*Your assignment*.
Output only the lines of the entries that follow, starting at the one with "Lemma safe_fold_or_write s" and running down to the one with "Lemma safe_write_folded_break s", both included and unchanged.

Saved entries
━━━━━━━━

Lemma safe_write_escapes n : forall s,
  (forall k, (k < n)%nat -> exists x, str_octet s k = Some x /\ is_octet x) ->
  safe (write_escapes n s) (fun s' => s' = str_at s (s.(str_ptr) + n)).
Proof.
  induction n as [|n IH]; intros s Hs; cbn [write_escapes].
  { apply safe_ret. rewrite Nat.add_0_r. by destruct s. }
  destruct (Hs 0%nat ltac:(lia)) as (x & Hx & Ho). unfold is_octet in Ho.
  eapply safe_test; [exact Hx|]. apply safe_seq; [by apply safe_put|].
  apply safe_seq.
  { apply safe_PUT, hex_digit_ascii. rewrite Z.shiftr_div_pow2 by lia. change (2 ^ 4) with 16.
    split; [apply Z.div_pos; lia|apply Z.div_lt_upper_bound; lia]. }
  apply safe_seq.
  { apply safe_PUT, hex_digit_ascii. change 0x0F with (Z.ones 4). rewrite Z.land_ones by lia.
    apply Z.mod_pos_bound. lia. }
  eapply safe_mono; [apply IH|].
  - intros k Hk. destruct (Hs (S k) ltac:(lia)) as (y & Hy & Hy'). exists y. split; [|done].
    unfold str_octet in *. cbn. by replace (S (str_ptr s + k)) with (str_ptr s + S k)%nat by lia.
  - cbn. intros s' ->. unfold str_at. cbn. f_equal. lia.
Qed.

Lemma safe_write_tag_content text cs nw :
  text = utf8_text cs -> Forall code_value cs ->
  safe (yaml_emitter_write_tag_content text (Z.of_nat (length text)) nw) (fun _ => True).
Proof.
  intros Ht Hc. apply safe_read. intros w. apply safe_seq; [by apply safe_when, safe_put|].
  apply safe_seq; [|apply safe_set_flags].
  eapply (safe_str_loop cs (fun _ => True)); [by apply cursor_assign|done|].
  intros s i v [] Hs Hv _. pose proof (cursor_here s cs i v Hs Hv) as Hch.
  eapply safe_test; [by apply (test_ascii s 0 v Hch), uri_char_ascii|].
  destruct ((v <=? 0x7F) && is_uri_char v) eqn:Eu.
  - eapply safe_bind; [apply (safe_WRITE s v Hch)|].
    + apply andb_true_iff in Eu as [_ Eu]. apply out_ascii. by apply uri_char_graph.
    + intros s' ->. by apply safe_ret.
  - eapply safe_test; [by apply (width_at s 0 v)|].
    eapply safe_bind; [apply safe_write_escapes|].
    + intros k Hk. destruct (lookup_lt_is_Some_2 _ _ Hk) as [x Hx]. exists x. split.
      * by apply (char_octet s 0 v k x Hch Hx).
      * eapply Forall_lookup_1; [apply encode_octets; by destruct Hch|done].
    + intros s' ->. by apply safe_ret.
Qed.

(** ** Scalars *)

(** The test for a space behind a space. *)
Lemma fold_test s cs i b :
  cursor s cs i -> cs !! i = Some 32 ->
  exists x, andO (Some b) (option_map negb (str_is_space_at s 1)) = Some x.
Proof.
  intros Hs Hv. pose proof (cursor_next s cs i 32 Hs Hv) as Hn.
  rewrite (space_at s 1 _ Hn). destruct b; cbn; eauto.
Qed.

Lemma safe_fold_or_write s v (fold : bool) :
  char_at s 0 v -> out_char v ->
  safe (if fold then yaml_emitter_write_indent;; deref (str_move s) else WRITE s)
    (fun s' => s' = str_next s v).
Proof.
  intros Hs Hv. destruct fold; [|by apply safe_WRITE].
  apply safe_seq; [apply safe_write_indent|]. by apply safe_deref with (str_next s v); [apply cursor_move|].
Qed.

Lemma safe_write_folded_break s v breaks :
  char_at s 0 v -> out_char v -> safe (write_folded_break s breaks) (fun s' => s' = str_next s v).
Proof.
  intros Hs Hv. unfold write_folded_break.
  eapply safe_test; [by apply (check_ascii s 0 v Hs)|].
  apply safe_seq; [apply safe_when, safe_PUT_BREAK|].
  eapply safe_bind; [by apply (safe_WRITE_BREAK s v)|]. intros s' ->.
  apply safe_seq; [apply safe_position; eauto|]. by apply safe_ret.
Qed.

(** A character that is neither a space nor a break, behind its indentation. *)
Lemma safe_write_plain_char s v {L} (l : L) :
  char_at s 0 v -> out_char v ->
  safe (s' ← WRITE s; modify (set_indention false);; mret (s', l))
    (fun r => r.1 = str_next s v /\ True).
Proof.
  intros Hs Hv. eapply safe_bind; [by apply (safe_WRITE s v)|]. intros s' ->.
  apply safe_seq; [apply safe_position; eauto|]. by apply safe_ret.
Qed.

Section plain_text.
Variables (text cs : list Z).
Hypotheses (Ht : text = utf8_text cs) (Hc : Forall out_char cs).

Lemma plain_cursor : cursor (STRING_ASSIGN text (Z.of_nat (length text))) cs 0.
Proof. apply cursor_assign; [done|by apply out_codes]. Qed.

Lemma safe_write_plain allow :
  safe (yaml_emitter_write_plain_scalar text (Z.of_nat (length text)) allow) (fun _ => True).
Proof.
  apply safe_read. intros w. apply safe_read. intros flow.
  apply safe_seq; [by apply safe_when, safe_put|]. apply safe_seq; [|apply safe_set_flags].
  eapply (safe_str_loop cs (fun _ => True)); [apply plain_cursor|done|].
  intros s i v [spaces breaks] Hs Hv _. pose proof (cursor_here s cs i v Hs Hv) as Hch.
  assert (out_char v) as Ho by (by eapply Forall_lookup_1).
  eapply safe_test; [by apply (space_at s 0 v)|]. destruct (v =? 32) eqn:Esp.
  - apply Z.eqb_eq in Esp as ->. apply safe_read. intros wide.
    destruct (fold_test s cs i (allow && negb spaces && wide) Hs Hv) as [fold Hf].
    eapply safe_test; [exact Hf|]. eapply safe_bind; [by apply (safe_fold_or_write s 32)|].
    intros s' ->. by apply safe_ret.
  - eapply safe_test; [by apply (break_at s 0 v)|]. destruct (break_char v).
    + eapply safe_bind; [by apply (safe_write_folded_break s v)|]. intros s' ->. by apply safe_ret.
    + apply safe_seq; [apply safe_when, safe_write_indent|]. by apply safe_write_plain_char.
Qed.

Lemma safe_write_single_quoted allow :
  safe (yaml_emitter_write_single_quoted_scalar text (Z.of_nat (length text)) allow) (fun _ => True).
Proof.
  apply safe_seq; [apply safe_write_indicator; by repeat constructor|].
  eapply safe_bind; [eapply (safe_str_loop cs (fun _ => True)); [apply plain_cursor|done|]|].
  - intros s i v [spaces breaks] Hs Hv _. pose proof (cursor_here s cs i v Hs Hv) as Hch.
    assert (out_char v) as Ho by (by eapply Forall_lookup_1).
    eapply safe_test; [by apply (space_at s 0 v)|]. destruct (v =? 32) eqn:Esp.
    + apply Z.eqb_eq in Esp as ->. apply safe_read. intros wide.
      destruct (fold_test s cs i (allow && negb spaces && wide && str_inner s) Hs Hv) as [fold Hf].
      eapply safe_test; [exact Hf|]. eapply safe_bind; [by apply (safe_fold_or_write s 32)|].
      intros s' ->. by apply safe_ret.
    + eapply safe_test; [by apply (break_at s 0 v)|]. destruct (break_char v).
      * eapply safe_bind; [by apply (safe_write_folded_break s v)|]. intros s' ->. by apply safe_ret.
      * apply safe_seq; [apply safe_when, safe_write_indent|].
        eapply safe_test; [by apply (check_ascii s 0 v Hch)|].
        apply safe_seq; [by apply safe_when, safe_put|]. by apply safe_write_plain_char.
  - intros [spaces breaks] _. apply safe_seq; [apply safe_when, safe_write_indent|].
    apply safe_seq; [apply safe_write_indicator; by repeat constructor|apply safe_set_flags].
Qed.

(** *** Block scalars *)

Lemma chomp_hint_defined : exists x, chomp_hint (STRING_ASSIGN text (Z.of_nat (length text))) = Some x
  /\ match x.1 with Some c => 0x20 <= ch c <= 0x7E | None => True end.
Proof.
  assert (Forall code_value cs) as Hcode by (by apply out_codes).
  assert (forall j, (j <= length cs)%nat ->
    cursor (str_at (STRING_ASSIGN text (Z.of_nat (length text))) (offset_of cs j)) cs j) as Hat.
  { intros j Hj. split; cbn; try done. rewrite Ht. lia. }
  unfold chomp_hint. cbn [str_end str_text STRING_ASSIGN]. rewrite Nat2Z.id.
  destruct (length text =? 0)%nat eqn:E0; [eexists; split; [done|by split]|].
  assert (exists n, length cs = S n) as [n Hn].
  { destruct cs; [|by eexists]. rewrite Ht in E0. done. }
  assert (str_back text (length text) = Some (offset_of cs n)) as Hback.
  { rewrite Ht, <- offset_all, Hn. apply cursor_back; [done|lia]. }
  rewrite Hback. cbn [mbind option_bind].
  pose proof (cursor_char _ cs n n (Hat n ltac:(lia)) ltac:(lia)) as H1. rewrite Nat.sub_diag in H1.
  change (STRING_ASSIGN text (Z.of_nat (length text)))
    with (mkString text 0 (Z.to_nat (Z.of_nat (length text)))) in *.
  rewrite (break_at _ 0 _ H1). cbn [mbind option_bind].
  destruct (break_char _); cbn [negb]; [|eexists; split; [done|by split]].
  destruct (offset_of cs n =? 0)%nat eqn:E1; [eexists; split; [done|by split]|].
  assert (exists m, n = S m) as [m ->] by (destruct n; [done|by eexists]).
  rewrite Ht, (cursor_back cs m Hcode) by lia. cbn [mbind option_bind]. rewrite <- Ht.
  pose proof (cursor_char _ cs m m (Hat m ltac:(lia)) ltac:(lia)) as H2. rewrite Nat.sub_diag in H2.
  rewrite (break_at _ 0 _ H2). cbn [mbind option_bind].
  eexists; split; [done|]. destruct (break_char _); [by split|done].
Qed.

Hypothesis Hindent : 2 <= e0.(layout).(best_indent) <= 9.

━━━━━━━━

*Exercise response*.
Lemma safe_fold_or_write s v (fold : bool) :
  char_at s 0 v -> out_char v ->
  safe (if fold then yaml_emitter_write_indent;; deref (str_move s) else WRITE s)
    (fun s' => s' = str_next s v).
Proof.
  intros Hs Hv. destruct fold; [|by apply safe_WRITE].
  apply safe_seq; [apply safe_write_indent|]. by apply safe_deref with (str_next s v); [apply cursor_move|].
Qed.

Lemma safe_write_folded_break s v breaks :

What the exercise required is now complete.